**What you need to do:**
Your answer should hold every line of the records below that contains the string "repeat".

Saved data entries
(* ===== verification/Security.v ===== *)
(** * Principals, policies and execution authority ([security.py], [execution_authority.py])

    Who acts, under which deployment profile, and what the deployment allows:
    explicit rules over actions and resources.  A frozen set of claims is the
    sorted list of its members.  Credentials and their parsing are not modelled. *)
From stdpp Require Import base list strings gmap.
From Stdlib Require Import ZArith Lia Ascii Sorting.Sorted.
From S2P Require Import Prelude PyStr PyFloat Json Errors.

Local Open Scope string_scope.
Local Open Scope Z_scope.

(** ** Principals *)
(** [_valid_bounded_reference] *)
Definition valid_bounded_reference (maximum : Z) (s : string) : bool :=
  negb (String.eqb s "") && str_forallb (fun c => Nat.leb 32 (code c) && negb (Nat.eqb (code c) 127)) s
  && (utf8_length s <=? maximum).
(** [sorted(set(l))] *)
Fixpoint insert_claim (s : string) (l : list string) : list string :=
  match l with
  | [] => [s]
  | x :: rest => if String.eqb s x then l else if String.leb s x then s :: l else x :: insert_claim s rest
  end.
Definition claims (l : list string) : list string := foldr insert_claim [] l.
Definition member (s : string) (l : list string) : bool := existsb (String.eqb s) l.
Record Principal : Type := Principal_ { p_identity : string; p_roles : list string; p_scopes : list string; p_audience : list string }.
#[export] Instance principal_eq_dec : EqDecision Principal.
Proof. solve_decision. Defined.
(** [Principal.__post_init__] *)
Definition principal (p : Principal) : res Principal :=
  guard! valid_bounded_reference 256 (p_identity p)
    else err ValueError_ "principal identity must be a bounded nonempty reference" in
  guard! forallb (fun l => (Z.of_nat (length l) <=? 64) && forallb (valid_bounded_reference 256) l)
           [p_roles p; p_scopes p; p_audience p] else err ValueError_ "principal claims must be bounded distinct references" in
  Ok p.

(** ** Deployment profiles *)
(** Bearer and API key profiles have a static principal; the others none *)
Inductive SecurityProfile : Type :=
| StaticProfile (name : option string) (roles scopes audience : list string)
| OtherProfile.
(** [static_principal] *)
Definition static_principal (p : SecurityProfile) : res Principal :=
  match p with
  | StaticProfile name roles scopes audience =>
      let who := match name with Some s => if String.eqb s "" then "deployment-client" else s | None => "deployment-client" end in
      principal (Principal_ who (claims roles) (claims scopes) (claims audience))
  | OtherProfile => Raise (err ValueError_ "")
  end.
(** [SecurityConfig.profile] *)
Definition profile_named (profiles : gmap string SecurityProfile) (name : string) : res SecurityProfile :=
  match profiles !! name with Some p => Ok p | None => Raise (err ValueError_ ("unknown security profile: " +:+ name)) end.

(** ** Rules *)
Record AuthorizationRule : Type := Rule {
  r_actions : list string; r_resources : list string; r_roles : list string; r_scopes : list string; r_audience : list string
}.
#[export] Instance rule_eq_dec : EqDecision AuthorizationRule.
Proof. solve_decision. Defined.
Record ExecutionAuthorizationConfig : Type := AuthorizationConfig {
  ac_enabled : bool; ac_id : string; ac_version : string; ac_max_receipt_bytes : Z; ac_rules : list AuthorizationRule
}.
#[export] Instance config_eq_dec : EqDecision ExecutionAuthorizationConfig.
Proof. solve_decision. Defined.
(** [AuthorizationRule.validate_rule_values], on one list *)
Definition rule_values (l : list string) : res (list string) :=
  let selected := map strip l in
  reject! member "" selected with err ValueError_ "authorization rule values cannot be empty" in
  guard! bool_decide (NoDup selected) else err ValueError_ "authorization rule values cannot contain duplicates" in
  Ok selected.
Definition authorization_rule (r : AuthorizationRule) : res AuthorizationRule :=
  let! actions := rule_values (r_actions r) in
  let! resources := rule_values (r_resources r) in
  let! roles := rule_values (r_roles r) in
  let! scopes := rule_values (r_scopes r) in
  let! audience := rule_values (r_audience r) in
  reject! bool_decide (actions = []) with err ValueError_ "authorization rule requires at least one action" in
  reject! bool_decide (resources = []) with err ValueError_ "authorization rule requires at least one resource" in
  Ok (Rule actions resources roles scopes audience).
(** [r"[A-Za-z0-9][A-Za-z0-9_.+-]{0,127}"] *)
Definition is_alnum (c : ascii) : bool := is_alpha c || is_digit c.
Definition policy_name_ok (s : string) : bool :=
  match s with
  | EmptyString => false
  | String c rest => is_alnum c && str_forallb (fun c => is_alnum c || existsb (Nat.eqb (code c)) [95; 46; 43; 45]%nat) rest
                     && (Z.of_nat (String.length rest) <=? 127)
  end.
Definition strings (l : list string) : json := JList (map JStr l).
(** [model_dump(mode="json")] *)
Definition rule_value (r : AuthorizationRule) : json :=
  JDict [("actions", strings (r_actions r)); ("resources", strings (r_resources r)); ("roles", strings (r_roles r));
         ("scopes", strings (r_scopes r)); ("audience", strings (r_audience r))].
Definition config_value (c : ExecutionAuthorizationConfig) : json :=
  JDict [("enabled", JBool (ac_enabled c)); ("id", JStr (ac_id c)); ("version", JStr (ac_version c));
         ("max_business_receipt_bytes", JInt (ac_max_receipt_bytes c));
         ("policy", JDict [("rules", JList (map rule_value (ac_rules c)))])].
(** The validators of the configuration, once its rules are validated *)
Definition authorization_config (c : ExecutionAuthorizationConfig) : res ExecutionAuthorizationConfig :=
  guard! (1024 <=? ac_max_receipt_bytes c) && (ac_max_receipt_bytes c <=? 67108864) else err ValueError_ "max_business_receipt_bytes" in
  guard! policy_name_ok (ac_id c) && policy_name_ok (ac_version c)
    else err ValueError_ "authorization policy reference is malformed" in
  let bounded l := (Z.of_nat (length l) <=? 128) && forallb (fun s => utf8_length s <=? 4096) l in
  guard! (Z.of_nat (length (ac_rules c)) <=? 256)
         && forallb (fun r => forallb bounded [r_actions r; r_resources r; r_roles r; r_scopes r; r_audience r]) (ac_rules c)
         && (utf8_length (dumps (DumpOptions false false false) (config_value c)) <=? 65536)
    else err ValueError_ "execution authorization policy exceeds its finite limits" in
  Ok c.
(** [model_validate] of what [model_dump] gives *)
Definition string_items (v : json) : option (list string) :=
  match v with JList l => mapM str_of l | _ => None end.
Definition rule_from_value (v : json) : res AuthorizationRule :=
  let bad := err ValueError_ "validation error" in
  match v with
  | JDict d =>
      guard! forallb (fun k => member k ["actions"; "resources"; "roles"; "scopes"; "audience"]) (dkeys d) else bad in
      match dget "actions" d ≫= string_items, string_items (dget_or "resources" (strings ["*"]) d),
            string_items (dget_or "roles" (JList []) d), string_items (dget_or "scopes" (JList []) d),
            string_items (dget_or "audience" (JList []) d) with
      | Some a, Some r, Some o, Some s, Some u => authorization_rule (Rule a r o s u)
      | _, _, _, _, _ => Raise bad
      end
  | _ => Raise bad
  end.
Definition config_from_value (v : json) : res ExecutionAuthorizationConfig :=
  let bad := err ValueError_ "validation error" in
  match v with
  | JDict d =>
      guard! forallb (fun k => member k ["enabled"; "id"; "version"; "max_business_receipt_bytes"; "policy"]) (dkeys d) else bad in
      match dget_or "enabled" (JBool false) d, dget_or "id" (JStr "default") d, dget_or "version" (JStr "1") d,
            dget_or "max_business_receipt_bytes" (JInt 67108864) d, dget_or "policy" (JDict [("rules", JList [])]) d with
      | JBool e, JStr i, JStr v, JInt n, JDict p =>
          guard! forallb (String.eqb "rules") (dkeys p) else bad in
          match dget_or "rules" (JList []) p with
          | JList l => let! rules := omapM rule_from_value l in authorization_config (AuthorizationConfig e i v n rules)
          | _ => Raise bad
          end
      | _, _, _, _, _ => Raise bad
      end
  | _ => Raise bad
  end.
(** Whether a rule lets a principal do an action on a resource *)
Definition rule_allows (p : Principal) (action resource : string) (r : AuthorizationRule) : bool :=
  (member action (r_actions r) || member "*" (r_actions r))
  && (member resource (r_resources r) || member "*" (r_resources r))
  && forallb (fun s => member s (p_roles p)) (r_roles r)
  && forallb (fun s => member s (p_scopes p)) (r_scopes r)
  && (bool_decide (r_audience r = []) || existsb (fun s => member s (p_audience p)) (r_audience r)).
(** [authorize] *)
Definition authorize (p : Principal) (rules : list AuthorizationRule) (action resource : string) : bool :=
  existsb (rule_allows p action resource) rules.

(** ** Execution authority *)
Definition AUTHORITY_PROFILE : string := "owa/execution-authority/v1".
Record ExecutionAuthority : Type := Authority { au_principal : Principal; au_security_profile : string }.
#[export] Instance authority_eq_dec : EqDecision ExecutionAuthority.
Proof. solve_decision. Defined.
(** [ExecutionAuthority.__post_init__] *)
Definition execution_authority (a : ExecutionAuthority) : res ExecutionAuthority :=
  guard! valid_bounded_reference 256 (au_security_profile a)
         && str_forallb (fun c => Nat.leb 33 (code c)) (au_security_profile a)
    else err ValueError_ "execution authority requires a bounded named profile" in
  Ok a.
(** [as_value] *)
Definition authority_value (a : ExecutionAuthority) : json :=
  let p := au_principal a in
  JDict [("profile", JStr AUTHORITY_PROFILE); ("security_profile", JStr (au_security_profile a));
         ("principal", JDict [("identity", JStr (p_identity p)); ("roles", strings (p_roles p));
                              ("scopes", strings (p_scopes p)); ("audience", strings (p_audience p))])].
(** [from_value] *)
Definition claim_items (v : option json) : res (list string) :=
  match v ≫= string_items with
  | Some l =>
      guard! (Z.of_nat (length l) <=? 64) && bool_decide (l = claims l) else err ValueError_ "invalid authority claim set" in
      Ok l
  | None => Raise (err ValueError_ "invalid authority claim set")
  end.
Definition authority_from_value (v : json) : res ExecutionAuthority :=
  let bad := err ValueError_ "invalid authority descriptor" in
  match v with
  | JDict d =>
      guard! keys_are ["profile"; "security_profile"; "principal"] d
             && py_eqb (or_null (dget "profile" d)) (JStr AUTHORITY_PROFILE) else bad in
      match dget "principal" d with
      | Some (JDict c) =>
          guard! keys_are ["identity"; "roles"; "scopes"; "audience"] c else err ValueError_ "invalid authority claims" in
          let! roles := claim_items (dget "roles" c) in
          let! scopes := claim_items (dget "scopes" c) in
          let! audience := claim_items (dget "audience" c) in
          match dget "identity" c, dget "security_profile" d with
          | Some (JStr i), Some (JStr s) =>
              let! p := principal (Principal_ i roles scopes audience) in execution_authority (Authority p s)
          | _, _ => Raise bad
          end
      | _ => Raise (err ValueError_ "invalid authority claims")
      end
  | _ => Raise bad
  end.

(** ** Claims are sorted, and an authority is read back as it was written *)
Lemma string_items_strings l : string_items (strings l) = Some l.
Proof. unfold string_items, strings. induction l as [| s l IH]; [done |]. cbn. by rewrite IH. Qed.
Definition claim_before (a b : string) : Prop := a ≠ b ∧ String.leb a b = true.
Lemma insert_claim_hd a s l :
  claim_before a s → HdRel claim_before a l → HdRel claim_before a (insert_claim s l).
Proof.
  intros Hs Hl. destruct l as [| x l]; cbn; [by constructor |]. inversion Hl; subst.
  destruct (String.eqb s x); [by constructor |]. by destruct (String.leb s x); constructor.
Qed.
Lemma insert_claim_sorted s l : Sorted claim_before l → Sorted claim_before (insert_claim s l).
Proof.
  induction 1 as [| x l Hl IH Hx]; cbn; [by repeat constructor |].
  destruct (String.eqb_spec s x) as [-> | Hne]; [by constructor |]. destruct (String.leb s x) eqn:Hle.
  - by repeat constructor.
  - constructor; [done |]. apply insert_claim_hd; [| done]. split; [done |].
    destruct (String.leb_total s x) as [H | H]; [congruence | done].
Qed.
Lemma claims_sorted l : Sorted claim_before (claims l).
Proof. induction l as [| s l IH]; [constructor | by apply insert_claim_sorted]. Qed.
Lemma claims_of_sorted l : Sorted claim_before l → claims l = l.
Proof.
  induction 1 as [| x l Hl IH Hx]; [done |]. change (claims (x :: l)) with (insert_claim x (claims l)). rewrite IH.
  destruct Hx as [| y l [Hne Hle]]; [done |]. cbn. apply String.eqb_neq in Hne. by rewrite Hne, Hle.
Qed.
Lemma claims_idempotent l : claims (claims l) = claims l.
Proof. apply claims_of_sorted, claims_sorted. Qed.
Lemma claim_items_ok l : (Z.of_nat (length l) <=? 64) = true → claims l = l → claim_items (Some (strings l)) = Ok l.
Proof.
  intros Hl Hc. unfold claim_items. cbn [mbind option_bind]. rewrite string_items_strings, Hl, Hc.
  by rewrite bool_decide_true.
Qed.
(** The authority of a deployment's profile, encoded and read back, is the
    same authority: its claims are the distinct ones of the profile, in order. *)
Theorem execution_authority_round_trip profile name who a :
  static_principal profile = Ok who → execution_authority (Authority who name) = Ok a →
  authority_from_value (authority_value a) = Ok a.
Proof.
  intros Hwho Ha. assert (a = Authority who name) as -> by (unfold execution_authority in Ha; by ok_inv).
  unfold static_principal in Hwho. destruct profile as [n roles scopes audience |]; [| done].
  assert (principal who = Ok who ∧ Forall (fun l => claims l = l ∧ (Z.of_nat (length l) <=? 64) = true)
            [p_roles who; p_scopes who; p_audience who]) as [Hp Hc].
  { pose proof Hwho as H. unfold principal in H. ok_inv. split; [exact Hwho |]. cbn in E0.
    repeat match goal with E : _ && _ = true |- _ => apply andb_prop in E as [? ?] end.
    repeat constructor; cbn; by rewrite ?claims_idempotent. }
  rewrite !Forall_cons in Hc. destruct Hc as ([Hr Hr'] & [Hs Hs'] & [Hu Hu'] & _).
  assert (principal (Principal_ (p_identity who) (p_roles who) (p_scopes who) (p_audience who)) = Ok who) as Hp' by by destruct who.
  unfold authority_from_value, authority_value. cbn -[claim_items principal execution_authority strings].
  rewrite !claim_items_ok by done. cbn [obind]. rewrite Hp'. exact Ha.
Qed.
Lemma execution_authority_round_trip_witness :
  authority_from_value (authority_value (Authority (Principal_ "ann" ["caller"; "reader"] [] []) "web"))
  = Ok (Authority (Principal_ "ann" ["caller"; "reader"] [] []) "web").
Proof.
  apply (execution_authority_round_trip (StaticProfile (Some "ann") ["reader"; "caller"; "reader"] [] []) "web"
           (Principal_ "ann" ["caller"; "reader"] [] [])); by vm_compute.
Defined.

**Task output:**
  induction 1 as [| x l Hl IH Hx]; cbn; [by repeat constructor |].
  - by repeat constructor.
    repeat match goal with E : _ && _ = true |- _ => apply andb_prop in E as [? ?] end.
    repeat constructor; cbn; by rewrite ?claims_idempotent. }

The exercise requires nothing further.